**Try it:**
Retype, word for word, every line from the one holding "assert (L : all_chars" through the one holding "apply digit_cases in H;" in the entries below, both included, and only those lines.
::::::
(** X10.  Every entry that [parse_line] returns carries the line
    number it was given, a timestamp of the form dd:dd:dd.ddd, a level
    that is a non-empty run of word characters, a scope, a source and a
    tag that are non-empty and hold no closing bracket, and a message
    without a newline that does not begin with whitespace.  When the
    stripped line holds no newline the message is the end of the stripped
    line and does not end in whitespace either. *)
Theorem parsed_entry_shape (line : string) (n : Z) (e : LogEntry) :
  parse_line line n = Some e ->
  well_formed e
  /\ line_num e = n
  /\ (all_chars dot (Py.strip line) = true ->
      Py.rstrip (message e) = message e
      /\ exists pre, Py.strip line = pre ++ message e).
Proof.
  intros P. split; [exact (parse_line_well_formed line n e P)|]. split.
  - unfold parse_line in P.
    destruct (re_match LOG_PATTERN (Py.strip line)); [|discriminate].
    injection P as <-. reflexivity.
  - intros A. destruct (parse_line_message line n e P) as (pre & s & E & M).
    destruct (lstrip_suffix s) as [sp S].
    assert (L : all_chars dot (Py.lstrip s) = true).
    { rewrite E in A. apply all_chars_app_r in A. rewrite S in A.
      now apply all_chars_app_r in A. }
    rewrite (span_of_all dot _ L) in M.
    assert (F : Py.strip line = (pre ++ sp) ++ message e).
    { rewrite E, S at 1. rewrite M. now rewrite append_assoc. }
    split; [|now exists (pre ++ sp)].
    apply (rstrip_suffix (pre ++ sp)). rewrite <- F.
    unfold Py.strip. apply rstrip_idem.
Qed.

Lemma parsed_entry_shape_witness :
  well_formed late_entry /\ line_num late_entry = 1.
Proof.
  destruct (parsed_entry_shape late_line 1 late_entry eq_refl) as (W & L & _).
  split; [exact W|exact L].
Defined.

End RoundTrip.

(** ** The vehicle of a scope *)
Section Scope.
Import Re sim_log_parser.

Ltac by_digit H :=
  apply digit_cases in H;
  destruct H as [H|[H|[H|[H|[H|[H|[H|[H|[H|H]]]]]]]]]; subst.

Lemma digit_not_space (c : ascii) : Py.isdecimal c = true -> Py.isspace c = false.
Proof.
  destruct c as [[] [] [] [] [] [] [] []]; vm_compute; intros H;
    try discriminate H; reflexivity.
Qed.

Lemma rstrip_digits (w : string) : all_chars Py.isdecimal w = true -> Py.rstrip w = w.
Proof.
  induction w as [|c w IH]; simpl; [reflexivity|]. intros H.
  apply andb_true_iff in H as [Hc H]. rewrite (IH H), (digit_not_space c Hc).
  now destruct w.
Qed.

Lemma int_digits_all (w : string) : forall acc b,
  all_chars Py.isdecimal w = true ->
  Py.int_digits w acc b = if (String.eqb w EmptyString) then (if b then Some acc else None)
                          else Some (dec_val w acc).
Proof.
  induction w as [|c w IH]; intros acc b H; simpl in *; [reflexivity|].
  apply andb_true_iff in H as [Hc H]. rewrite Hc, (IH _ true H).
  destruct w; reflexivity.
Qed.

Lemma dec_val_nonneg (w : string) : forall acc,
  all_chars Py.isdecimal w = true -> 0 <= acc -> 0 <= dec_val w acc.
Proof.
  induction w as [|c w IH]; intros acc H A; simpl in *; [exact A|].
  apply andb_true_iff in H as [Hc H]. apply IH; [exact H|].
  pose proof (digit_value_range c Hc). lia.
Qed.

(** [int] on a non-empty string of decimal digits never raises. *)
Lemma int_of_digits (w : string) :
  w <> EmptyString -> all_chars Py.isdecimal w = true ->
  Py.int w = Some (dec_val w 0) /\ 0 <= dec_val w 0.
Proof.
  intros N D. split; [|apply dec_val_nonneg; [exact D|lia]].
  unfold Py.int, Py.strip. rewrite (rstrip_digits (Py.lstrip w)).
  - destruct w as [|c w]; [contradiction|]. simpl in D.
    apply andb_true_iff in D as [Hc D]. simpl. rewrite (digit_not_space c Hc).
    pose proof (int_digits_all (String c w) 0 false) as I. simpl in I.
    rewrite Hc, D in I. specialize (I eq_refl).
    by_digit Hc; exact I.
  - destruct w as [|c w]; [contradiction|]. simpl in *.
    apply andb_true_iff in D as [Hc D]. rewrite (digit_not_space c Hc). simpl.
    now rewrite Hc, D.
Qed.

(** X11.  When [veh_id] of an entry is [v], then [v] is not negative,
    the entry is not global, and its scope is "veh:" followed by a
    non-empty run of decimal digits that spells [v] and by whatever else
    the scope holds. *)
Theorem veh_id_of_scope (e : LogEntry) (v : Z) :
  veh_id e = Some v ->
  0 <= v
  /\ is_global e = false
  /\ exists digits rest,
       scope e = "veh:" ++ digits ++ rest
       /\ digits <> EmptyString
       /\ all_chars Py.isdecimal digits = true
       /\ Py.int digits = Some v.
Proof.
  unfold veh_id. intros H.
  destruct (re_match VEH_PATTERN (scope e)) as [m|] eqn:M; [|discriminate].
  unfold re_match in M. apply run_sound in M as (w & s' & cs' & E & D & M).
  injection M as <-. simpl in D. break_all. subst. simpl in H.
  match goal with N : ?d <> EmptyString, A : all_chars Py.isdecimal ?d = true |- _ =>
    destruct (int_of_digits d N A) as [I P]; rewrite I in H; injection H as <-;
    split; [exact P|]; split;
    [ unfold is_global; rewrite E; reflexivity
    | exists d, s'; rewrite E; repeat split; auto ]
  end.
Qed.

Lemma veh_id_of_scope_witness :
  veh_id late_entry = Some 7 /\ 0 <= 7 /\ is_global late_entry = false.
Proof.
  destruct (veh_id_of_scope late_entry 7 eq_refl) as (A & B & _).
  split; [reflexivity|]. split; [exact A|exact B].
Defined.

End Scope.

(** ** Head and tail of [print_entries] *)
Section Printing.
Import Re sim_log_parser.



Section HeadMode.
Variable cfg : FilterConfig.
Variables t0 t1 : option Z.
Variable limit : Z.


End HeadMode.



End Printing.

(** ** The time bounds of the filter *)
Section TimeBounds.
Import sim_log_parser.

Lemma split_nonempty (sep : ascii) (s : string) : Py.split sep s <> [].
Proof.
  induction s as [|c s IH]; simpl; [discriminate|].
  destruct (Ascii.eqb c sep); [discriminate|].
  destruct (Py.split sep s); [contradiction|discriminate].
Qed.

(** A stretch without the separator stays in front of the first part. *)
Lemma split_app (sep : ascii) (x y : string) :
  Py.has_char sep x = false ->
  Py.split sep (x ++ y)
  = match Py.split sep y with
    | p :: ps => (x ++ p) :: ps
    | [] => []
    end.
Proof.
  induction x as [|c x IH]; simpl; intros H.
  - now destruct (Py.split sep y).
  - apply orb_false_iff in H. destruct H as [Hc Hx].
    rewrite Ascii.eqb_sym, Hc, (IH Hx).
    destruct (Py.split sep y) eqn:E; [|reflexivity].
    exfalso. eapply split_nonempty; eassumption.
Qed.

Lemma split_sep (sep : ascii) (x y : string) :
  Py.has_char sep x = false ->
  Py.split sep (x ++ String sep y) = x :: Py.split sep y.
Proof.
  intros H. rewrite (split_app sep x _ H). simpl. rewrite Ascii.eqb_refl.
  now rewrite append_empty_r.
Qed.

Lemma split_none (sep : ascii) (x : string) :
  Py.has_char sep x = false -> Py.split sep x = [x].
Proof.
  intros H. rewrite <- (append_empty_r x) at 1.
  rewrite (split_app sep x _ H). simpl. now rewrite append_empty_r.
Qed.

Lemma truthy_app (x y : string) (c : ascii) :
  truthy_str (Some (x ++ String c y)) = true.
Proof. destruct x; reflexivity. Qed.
::::::
**Answer below:**
    assert (L : all_chars dot (Py.lstrip s) = true).
    { rewrite E in A. apply all_chars_app_r in A. rewrite S in A.
      now apply all_chars_app_r in A. }
    rewrite (span_of_all dot _ L) in M.
    assert (F : Py.strip line = (pre ++ sp) ++ message e).
    { rewrite E, S at 1. rewrite M. now rewrite append_assoc. }
    split; [|now exists (pre ++ sp)].
    apply (rstrip_suffix (pre ++ sp)). rewrite <- F.
    unfold Py.strip. apply rstrip_idem.
Qed.

Lemma parsed_entry_shape_witness :
  well_formed late_entry /\ line_num late_entry = 1.
Proof.
  destruct (parsed_entry_shape late_line 1 late_entry eq_refl) as (W & L & _).
  split; [exact W|exact L].
Defined.

End RoundTrip.

(** ** The vehicle of a scope *)
Section Scope.
Import Re sim_log_parser.

Ltac by_digit H :=
  apply digit_cases in H;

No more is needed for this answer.